Zwei Jahre lagen die Ereignisse zurück, an die Joaquin Solimonte noch heute mit gelindem Grauen zurückdachte. Seinerzeit hatte er noch mit einer Gruppe von Siedlern aus aller Herren Länder an der Nordküste von Hispaniola gelebt, westlich von Cabo Samaná an einer winzigen, geschützt und gut versteckt liegenden Bucht, in der das halbe Dutzend kleiner Einmaster ankerte, derer sie sich bedienten, um nachts ihre Fischernetze auszuwerfen. Einige der Glücksritter und Abenteurer waren früher Freibeuter gewesen, hatten die Piraterie aber satt und genossen ihr ruhiges, beschauliches Dasein.

Nur eine Gefahr gab es – die Haie, die die kleine Bucht verseuchten. Nie wagte einer der Siedler, ein Bad zu nehmen oder auch nur durch das flache Wasser in Ufernähe zu waten. Die Bucht schien ein Brutplatz der „Tiburones“ zu sein, der Menschenfresser, die überraschend angriffen und stets auf der Lauer lagen.

Manchmal sahen Joaquin und seine Gefährten die Dreiecksflossen, die die Fluten pfeilschnell zerschnitten. An den Lagerfeuern kursierten die wildesten und haarsträubendsten Erzählungen über Männer, die dem Blutrausch der Bestien zum Opfer gefallen waren.

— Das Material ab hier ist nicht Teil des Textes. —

(** X12: when the host never asks for cancellation and the run raises
    nothing (no leaf fails to decode and the parser reports no error), the
    run processes every record of the stream. At the regular end of the
    stream it closes the file, calls [ftUpdateEnd(False)], persists [IDLE]
    and returns [True]; when reading the file fails it calls
    [ftUpdateEnd(True)], persists [ABORTED] with the cause of the error,
    closes the file and returns [False]. *)
Theorem import_without_cancellation e fs self (content : string) :
  destfile fs = Some content →
  (∀ n, abortRequested e n = false) →
  (∀ x, (Import e fs self).1.2 ≠ Raise x) →
  count (Import e fs self).2 = records_in (ijson_parse e content).1
  ∧ match (ijson_parse e content).2 with
    | EndOfStream =>
        completed_run (Import e fs self)
        ∧ descriptions (Import e fs self).1.1 = [Msg 30958]
    | ReadFails cause =>
        (Import e fs self).1.2 = Ok false
        ∧ update_ends (Import e fs self).1.1 = [true]
        ∧ statuses (Import e fs self).1.1 = ["UPDATING"; "ABORTED"]
        ∧ descriptions (Import e fs self).1.1 = [MsgFormat 30960 cause]
        ∧ file_closes (Import e fs self).1.1 = [tt]
    | ParseFails => False
    end.
Proof.
  intros Hdest Hquiet. rewrite (Import_present e fs self content Hdest). cbv zeta.
  set (records := if ((ftUpdateStart e).2 <? 50000)%Z then 220000%Z
                  else ((ftUpdateStart e).2 + 10000)%Z).
  set (toks := (ijson_parse e content).1).
  pose proof (import_loop_observed e records toks initial_updater) as Hobs.
  pose proof (import_loop_returned e records toks initial_updater) as Hret.
  pose proof (import_loop_reported e records toks initial_updater) as [_ Hdescr].
  unfold loop_observed in Hobs.
  destruct (import_loop e records toks initial_updater) as [[tr r] s1].
  cbn [fst snd] in *.
  destruct r as [[|b]|x].
  - destruct Hobs as (Hu & Hs & Hf & Hp & Hc).
    destruct ((ijson_parse e content).2) as [|cause|]; cbn [fst snd];
      [| |intros Hno; by destruct (Hno JSONError)]; intros _.
    + destruct (update_end_spec e s1 false "IDLE" (Msg 30958)) as (Hu1 & Hs1 & Hf1 & _ & Hp1).
      destruct (update_end_accounts e s1 false "IDLE" (Msg 30958)) as (_ & _ & _ & Hd1).
      split; [done|]. unfold completed_run. cbn [fst snd].
      unfold update_ends, statuses, file_closes, positive_polls, descriptions in *.
      observe. by rewrite Hu, Hs, Hf, Hp, Hu1, Hs1, Hf1, Hp1, Hdescr, Hd1.
    + destruct (update_end_spec e s1 true "ABORTED" (MsgFormat 30960 cause))
        as (Hu1 & Hs1 & Hf1 & _ & Hp1).
      destruct (update_end_accounts e s1 true "ABORTED" (MsgFormat 30960 cause))
        as (_ & _ & _ & Hd1).
      split; [done|].
      unfold update_ends, statuses, file_closes, positive_polls, descriptions in *.
      observe. by rewrite Hu, Hs, Hf, Hu1, Hs1, Hf1, Hdescr, Hd1.
  - specialize (Hret b eq_refl). by rewrite Hquiet in Hret.
  - cbn [fst snd]. intros Hno. by destruct (Hno x).
Qed.

Lemma import_without_cancellation_witness :
  count (Import (failing_read_env two_records "disk error") unpacked initial_updater).2
  = records_in (ijson_parse (failing_read_env two_records "disk error") "catalog").1
  ∧ match (ijson_parse (failing_read_env two_records "disk error") "catalog").2 with
    | EndOfStream =>
        completed_run (Import (failing_read_env two_records "disk error")
                         unpacked initial_updater)
        ∧ descriptions (Import (failing_read_env two_records "disk error")
                          unpacked initial_updater).1.1 = [Msg 30958]
    | ReadFails cause =>
        (Import (failing_read_env two_records "disk error")
           unpacked initial_updater).1.2 = Ok false
        ∧ update_ends (Import (failing_read_env two_records "disk error")
                         unpacked initial_updater).1.1 = [true]
        ∧ statuses (Import (failing_read_env two_records "disk error")
                      unpacked initial_updater).1.1 = ["UPDATING"; "ABORTED"]
        ∧ descriptions (Import (failing_read_env two_records "disk error")
                          unpacked initial_updater).1.1 = [MsgFormat 30960 cause]
        ∧ file_closes (Import (failing_read_env two_records "disk error")
                         unpacked initial_updater).1.1 = [tt]
    | ParseFails => False
    end.
Proof.
  apply (import_without_cancellation (failing_read_env two_records "disk error")
           unpacked initial_updater "catalog").
  - reflexivity.
  - intros n. reflexivity.
  - intros x. vm_compute. discriminate.
Defined.

(** X13: progress is reported to the notifier exactly before the records
    numbered 0, 1000, 2000, ... of the run. *)
Theorem import_reports_progress_every_1000 e fs self (content : string) (n : nat) :
  destfile fs = Some content →
  n ∈ progress_reports (Import e fs self).1.1
  ↔ (n < count (Import e fs self).2 ∧ n mod 1000 = 0).
Proof.
  intros Hdest. rewrite (Import_present e fs self content Hdest). cbv zeta.
  set (records := if ((ftUpdateStart e).2 <? 50000)%Z then 220000%Z
                  else ((ftUpdateStart e).2 + 10000)%Z).
  set (toks := (ijson_parse e content).1).
  pose proof (import_loop_progress e records toks initial_updater n) as Hprog.
  destruct (import_loop e records toks initial_updater) as [[tr r] s1].
  cbn [fst snd count initial_updater] in *.
  assert (Hend : ∀ aborted status descr,
             progress_reports (_update_end e s1 aborted status descr) = []).
  { intros. by destruct (update_end_accounts e s1 aborted status descr) as (_ & ? & _). }
  destruct r as [[|b]|x]; [destruct ((ijson_parse e content).2)|..]; cbn [fst snd];
    unfold progress_reports in *; observe; rewrite ?Hend, ?app_nil_r;
    rewrite Hprog; lia.
Qed.

Lemma import_reports_progress_every_1000_witness :
  0 ∈ progress_reports (Import (import_env two_records (fun _ => false))
                          unpacked initial_updater).1.1
  ↔ (0 < count (Import (import_env two_records (fun _ => false))
                  unpacked initial_updater).2 ∧ 0 mod 1000 = 0).
Proof.
  apply (import_reports_progress_every_1000 (import_env two_records (fun _ => false))
           unpacked initial_updater "catalog" 0).
  reflexivity.
Defined.

End ImportRuns.

(** ** The decoder: positions without a field *)

Section DecoderEdges.

Implicit Types (self : updater) (val : string).

Lemma add_value_ignored self val :
  field_at (index self) = None →
  _add_value self val = Ok (set_index (index self + 1) self).
Proof.
  destruct self as [i c chn shw mov f]. unfold _add_value, _add_value_field.
  cbn [index]. intros Hnone.
  do 19 (destruct i as [|i]; [first [discriminate Hnone | reflexivity]|]).
  reflexivity.
Qed.

Lemma field_at_beyond (i : nat) : 19 ≤ i → field_at i = None.
Proof.
  intros Hi. do 19 (destruct i as [|i]; [lia|]). reflexivity.
Qed.

Lemma add_values_beyond (vals : list string) :
  ∀ self, 19 ≤ index self →
          add_values self vals = Ok (set_index (index self + length vals) self).
Proof.
  induction vals as [|v vals IH]; intros self Hi; simpl.
  - destruct self. unfold set_index. simpl. by rewrite Nat.add_0_r.
  - rewrite (add_value_ignored self v) by by apply field_at_beyond.
    simpl. rewrite IH by (simpl; lia).
    destruct self. unfold set_index. simpl. do 2 f_equal. lia.
Qed.

(** X14: a leaf at a position without a field (11, 13, 15, 17 and every
    position from 19 on) only advances the cursor: it changes no field and
    cannot raise, whatever its text; so any leaves that follow position 18
    of a record are ignored. *)
Theorem leaves_without_field_are_ignored self val (vals : list string) :
  (index self ∈ [11; 13; 15; 17] ∨ 19 ≤ index self →
   _add_value self val = Ok (set_index (index self + 1) self))
  ∧ (19 ≤ index self →
     add_values self vals = Ok (set_index (index self + length vals) self)).
Proof.
  split; [|apply add_values_beyond].
  intros Hpos. apply add_value_ignored.
  destruct Hpos as [Hin|Hge]; [|by apply field_at_beyond].
  repeat (apply elem_of_cons in Hin as [->|Hin]; [reflexivity|]).
  by apply elem_of_nil in Hin.
Qed.

Lemma leaves_without_field_are_ignored_witness :
  _add_value (set_index 11 initial_updater) "12|not a number"
  = Ok (set_index 12 initial_updater)
  ∧ add_values (set_index 19 initial_updater) ["a"; "7|b"; "c"]
    = Ok (set_index 22 initial_updater).
Proof.
  split.
  - apply (proj1 (leaves_without_field_are_ignored (set_index 11 initial_updater)
                    "12|not a number" [])).
    left. cbn [index set_index]. apply list_elem_of_here.
  - apply (proj2 (leaves_without_field_are_ignored (set_index 19 initial_updater)
                    "" ["a"; "7|b"; "c"])).
    simpl. lia.
Defined.

Lemma field_at_not_url_sub (i : nat) : field_at i ≠ Some "url_sub".
Proof. do 19 (destruct i as [|i]; [discriminate|]). discriminate. Qed.

Lemma field_at_before_subtitles (i : nat) : i < 10 → field_at i ≠ Some "suburl_subtitles".
Proof. intros Hi. do 10 (destruct i as [|i]; [discriminate|]). lia. Qed.

(** X15: no position of a record assigns [url_sub]: whatever leaves a record
    supplies, it is handed on with [url_sub] empty. The leaf at position 10
    is stored under the key [suburl_subtitles] instead, which
    [_init_record] does not reset: a record with at most ten leaves carries
    the value of an earlier record under that key. *)
Theorem url_sub_is_never_decoded self (vals : list string) (s' : updater) :
  add_values (_init_record self) vals = Ok s' →
  film s' !! "url_sub" = Some (VStr "")
  ∧ (length vals ≤ 10 → film s' !! "suburl_subtitles" = film self !! "suburl_subtitles")
  ∧ (∀ self0 val, index self0 = 10 →
       ∃ s1, _add_value self0 val = Ok s1
             ∧ film s1 !! "suburl_subtitles" = Some (VStr val)
             ∧ film s1 !! "url_sub" = film self0 !! "url_sub").
Proof.
  intros Hrun. split_and!.
  - rewrite (add_values_frame _ _ _ "url_sub" Hrun)
      by (intros i _; apply field_at_not_url_sub).
    rewrite init_record_reset by (by apply (bool_decide_unpack _)). by vm_compute.
  - intros Hlen.
    rewrite (add_values_frame _ _ _ "suburl_subtitles" Hrun).
    + apply init_record_frame. by apply (bool_decide_unpack _).
    + intros i Hi. rewrite init_record_index in Hi.
      apply field_at_before_subtitles. lia.
  - intros self0 val Hi.
    exists (set_index 11 (film_set "suburl_subtitles" (VStr val) self0)).
    split.
    + unfold _add_value, _add_value_field. rewrite Hi. simpl.
      unfold set_index. simpl. by rewrite Hi.
    + split; [apply lookup_insert_eq|]. by apply lookup_insert_ne.
Qed.

Lemma url_sub_is_never_decoded_witness :
  ∃ s', add_values (_init_record initial_updater) ["ARD"; "Tagesschau"; "A"] = Ok s'
        ∧ film s' !! "url_sub" = Some (VStr "")
        ∧ (length ["ARD"; "Tagesschau"; "A"] ≤ 10 →
           film s' !! "suburl_subtitles" = film initial_updater !! "suburl_subtitles").
Proof.
  destruct (add_values (_init_record initial_updater) ["ARD"; "Tagesschau"; "A"])
    as [s'|x] eqn:Hrun.
  - exists s'. split; [reflexivity|].
    destruct (url_sub_is_never_decoded initial_updater ["ARD"; "Tagesschau"; "A"] s' Hrun)
      as (Hsub & Hcarry & _).
    split; [exact Hsub|exact Hcarry].
  - vm_compute in Hrun. discriminate Hrun.
Defined.

End DecoderEdges.

(** ** classes/updater.py: download progress and the whole update *)

Section UpdateRuns.

Implicit Types (e : env) (fs : files) (self : updater) (servers : list server).
(** * The request execution engine of the rest client (package rest)

    A shallow embedding of [requestbuilder.go] ([RequestBuilder.DoRequest],
    [doRequest], [marshalReqBody], [setParams], [setTTL], ...) and of
    [concurrent.go] ([Concurrent], [FutureResponse]).

    Go pointers to [Response] objects are addresses into an explicit heap,
    so that the Response handed to a caller and the Response kept by the
    resource cache are the same object, as in the source. The library
    functions and collaborators the engine calls (the transport, the clock,
    the marshallers, the retry limiter) are fields of an environment
    record; the retry strategy and the circuit breaker are fields of the
    builder. The resource cache, whose source is not at hand, follows its
    description. Every call that leaves the engine is recorded in a trace
    of events, and the loop of attempts is bounded by fuel. *)

From Stdlib Require Import Ascii String ZArith.
From stdpp Require Import base numbers option list strings gmap pretty.

Local Open Scope string_scope.
Local Open Scope Z_scope.

(** ** Plain data *)

(** A Go [error], identified by its message. *)
Definition error := string.

(** A [[]byte]. *)
Definition bytes := list ascii.

(** [time.Time] and [time.Duration], both in nanoseconds. *)
Definition Time := Z.
Definition Duration := Z.

Definition Second : Duration := 1000000000.
Definition maxInt64 : Z := 9223372036854775807.

(** Two's complement wrap-around of an [int64] product or sum. *)
Definition wrap64 (z : Z) : Z := (z + 2 ^ 63) `mod` 2 ^ 64 - 2 ^ 63.

(** ** http.Header

    [map[string][]string]; [Get], [Set] and [Add] canonicalise the key with
    [textproto.CanonicalMIMEHeaderKey], which is passed as [canon]. A nil
    map and an empty map behave alike in every use the engine makes of one
    (range, len, delete, Get), so both are the empty map here. *)
Abbreviation Header := (gmap string (list string)).

Section header.
Variable canon : string → string.

Definition header_get (h : Header) (k : string) : string :=
  match h !! canon k with
  | Some (v :: _) => v
  | _ => ""
  end.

Eines Nachts ging in der Bucht ein Dreimaster mit dunkel gelohten Segeln vor Anker. Viel zu spät warnte der Wachtposten die schlafenden Siedler durch seinen Pfiff. Er selbst war eingenickt und wachte erst auf, als die Besatzung der Galeone ein Beiboot abgefiert hatte und zwölf Männer an Land pullten. Ein fataler Fehler, für den die Siedler mit ihrem Blut bezahlten.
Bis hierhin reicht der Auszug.